:: Task data ::

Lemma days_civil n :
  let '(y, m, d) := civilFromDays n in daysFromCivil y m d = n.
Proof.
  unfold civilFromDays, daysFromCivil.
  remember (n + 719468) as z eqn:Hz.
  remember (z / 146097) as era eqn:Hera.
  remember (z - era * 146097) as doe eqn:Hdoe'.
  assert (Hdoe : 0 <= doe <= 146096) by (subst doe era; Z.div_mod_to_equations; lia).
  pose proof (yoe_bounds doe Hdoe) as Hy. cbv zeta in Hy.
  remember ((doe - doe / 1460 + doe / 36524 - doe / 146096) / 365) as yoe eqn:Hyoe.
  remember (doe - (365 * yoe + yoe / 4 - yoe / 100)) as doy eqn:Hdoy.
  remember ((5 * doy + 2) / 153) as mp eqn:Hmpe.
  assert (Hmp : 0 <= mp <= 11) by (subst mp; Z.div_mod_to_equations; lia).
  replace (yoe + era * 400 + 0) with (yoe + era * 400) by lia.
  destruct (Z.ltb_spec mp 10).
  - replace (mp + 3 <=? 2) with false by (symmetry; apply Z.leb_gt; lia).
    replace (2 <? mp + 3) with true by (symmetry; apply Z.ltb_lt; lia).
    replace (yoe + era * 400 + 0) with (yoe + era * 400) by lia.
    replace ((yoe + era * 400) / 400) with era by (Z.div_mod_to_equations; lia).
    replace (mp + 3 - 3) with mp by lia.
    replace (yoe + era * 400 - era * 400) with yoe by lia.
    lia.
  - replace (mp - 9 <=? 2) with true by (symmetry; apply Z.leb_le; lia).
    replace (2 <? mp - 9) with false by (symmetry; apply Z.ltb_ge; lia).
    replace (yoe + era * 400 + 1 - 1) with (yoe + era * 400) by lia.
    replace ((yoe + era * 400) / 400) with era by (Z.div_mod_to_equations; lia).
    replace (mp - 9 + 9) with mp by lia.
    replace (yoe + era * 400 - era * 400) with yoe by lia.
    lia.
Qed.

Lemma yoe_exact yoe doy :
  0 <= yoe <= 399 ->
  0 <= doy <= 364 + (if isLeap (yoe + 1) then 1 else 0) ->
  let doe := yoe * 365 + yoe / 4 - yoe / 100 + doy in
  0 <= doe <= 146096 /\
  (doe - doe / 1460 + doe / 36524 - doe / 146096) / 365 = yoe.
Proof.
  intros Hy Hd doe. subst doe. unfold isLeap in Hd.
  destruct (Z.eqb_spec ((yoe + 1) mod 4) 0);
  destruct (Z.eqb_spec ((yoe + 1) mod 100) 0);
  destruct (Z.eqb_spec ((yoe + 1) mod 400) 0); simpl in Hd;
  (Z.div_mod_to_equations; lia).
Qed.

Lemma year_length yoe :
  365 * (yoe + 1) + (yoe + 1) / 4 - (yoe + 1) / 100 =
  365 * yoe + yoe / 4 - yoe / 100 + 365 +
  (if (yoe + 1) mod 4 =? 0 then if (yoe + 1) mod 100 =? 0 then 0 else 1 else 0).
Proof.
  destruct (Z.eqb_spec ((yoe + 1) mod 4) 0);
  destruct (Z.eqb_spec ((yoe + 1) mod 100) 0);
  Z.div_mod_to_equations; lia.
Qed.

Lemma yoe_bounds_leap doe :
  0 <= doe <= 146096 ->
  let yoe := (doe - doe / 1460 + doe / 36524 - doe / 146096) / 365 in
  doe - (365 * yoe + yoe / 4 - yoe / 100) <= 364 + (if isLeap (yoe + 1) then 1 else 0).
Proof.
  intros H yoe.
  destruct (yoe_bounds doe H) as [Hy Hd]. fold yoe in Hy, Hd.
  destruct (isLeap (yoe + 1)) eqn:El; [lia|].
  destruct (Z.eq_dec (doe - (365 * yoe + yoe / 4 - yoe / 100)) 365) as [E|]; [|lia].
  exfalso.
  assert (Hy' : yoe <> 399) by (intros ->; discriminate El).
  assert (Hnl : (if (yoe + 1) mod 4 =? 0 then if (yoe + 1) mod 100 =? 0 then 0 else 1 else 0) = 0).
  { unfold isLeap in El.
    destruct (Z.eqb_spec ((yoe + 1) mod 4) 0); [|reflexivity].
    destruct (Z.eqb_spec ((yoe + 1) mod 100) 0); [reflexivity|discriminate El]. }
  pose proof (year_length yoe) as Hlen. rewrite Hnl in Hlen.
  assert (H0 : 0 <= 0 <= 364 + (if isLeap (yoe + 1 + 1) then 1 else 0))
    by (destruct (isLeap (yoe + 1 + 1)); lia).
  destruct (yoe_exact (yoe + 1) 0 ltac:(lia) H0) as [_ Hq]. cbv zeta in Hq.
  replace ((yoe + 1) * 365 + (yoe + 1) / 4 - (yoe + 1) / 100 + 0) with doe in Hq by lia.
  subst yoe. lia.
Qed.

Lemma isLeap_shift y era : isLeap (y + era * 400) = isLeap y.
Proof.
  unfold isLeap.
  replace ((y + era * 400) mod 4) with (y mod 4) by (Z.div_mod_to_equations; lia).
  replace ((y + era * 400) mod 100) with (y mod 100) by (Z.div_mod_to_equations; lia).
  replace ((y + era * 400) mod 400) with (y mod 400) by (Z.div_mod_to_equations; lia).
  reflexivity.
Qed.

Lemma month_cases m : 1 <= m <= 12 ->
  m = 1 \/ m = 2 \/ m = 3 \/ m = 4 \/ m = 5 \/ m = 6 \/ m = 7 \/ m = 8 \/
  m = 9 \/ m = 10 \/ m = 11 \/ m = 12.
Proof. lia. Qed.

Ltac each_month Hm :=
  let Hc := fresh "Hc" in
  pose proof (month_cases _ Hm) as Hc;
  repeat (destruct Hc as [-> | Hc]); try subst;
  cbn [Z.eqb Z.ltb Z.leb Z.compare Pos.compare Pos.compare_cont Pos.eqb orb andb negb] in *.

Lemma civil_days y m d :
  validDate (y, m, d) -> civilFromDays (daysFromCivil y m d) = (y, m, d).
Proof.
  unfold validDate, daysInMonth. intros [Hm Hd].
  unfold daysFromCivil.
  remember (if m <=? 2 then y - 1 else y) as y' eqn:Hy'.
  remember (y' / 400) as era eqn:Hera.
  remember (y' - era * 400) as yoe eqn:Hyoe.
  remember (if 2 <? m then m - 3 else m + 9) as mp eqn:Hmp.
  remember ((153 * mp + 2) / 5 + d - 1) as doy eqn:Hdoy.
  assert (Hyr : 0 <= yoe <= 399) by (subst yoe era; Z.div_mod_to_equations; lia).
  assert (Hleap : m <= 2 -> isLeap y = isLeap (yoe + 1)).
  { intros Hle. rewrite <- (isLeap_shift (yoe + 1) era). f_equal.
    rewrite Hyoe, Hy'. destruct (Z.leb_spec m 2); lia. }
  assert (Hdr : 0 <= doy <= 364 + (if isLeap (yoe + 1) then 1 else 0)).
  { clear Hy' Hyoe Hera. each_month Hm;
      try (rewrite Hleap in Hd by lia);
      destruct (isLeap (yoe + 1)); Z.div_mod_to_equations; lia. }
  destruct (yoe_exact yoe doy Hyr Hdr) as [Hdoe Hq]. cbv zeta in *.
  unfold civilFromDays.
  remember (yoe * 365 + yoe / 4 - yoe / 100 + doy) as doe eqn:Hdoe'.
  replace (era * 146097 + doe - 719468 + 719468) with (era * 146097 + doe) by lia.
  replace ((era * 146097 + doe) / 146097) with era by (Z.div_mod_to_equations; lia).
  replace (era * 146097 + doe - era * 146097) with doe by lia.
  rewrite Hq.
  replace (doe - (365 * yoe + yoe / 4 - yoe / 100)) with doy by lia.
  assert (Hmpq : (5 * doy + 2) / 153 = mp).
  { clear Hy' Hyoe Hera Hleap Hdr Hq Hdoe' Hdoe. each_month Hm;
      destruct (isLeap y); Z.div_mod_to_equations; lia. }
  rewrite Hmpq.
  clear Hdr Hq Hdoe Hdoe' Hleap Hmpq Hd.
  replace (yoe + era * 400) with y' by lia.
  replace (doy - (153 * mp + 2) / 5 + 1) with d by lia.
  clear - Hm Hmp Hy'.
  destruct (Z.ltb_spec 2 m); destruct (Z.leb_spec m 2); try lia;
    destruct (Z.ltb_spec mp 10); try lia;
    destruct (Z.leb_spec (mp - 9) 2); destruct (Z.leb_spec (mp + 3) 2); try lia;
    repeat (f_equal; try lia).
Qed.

:::

# What the exercise asks:
Among the lines of the listing, count those holding the string "Hdoe" and reply with the count only.

# Expected output:
7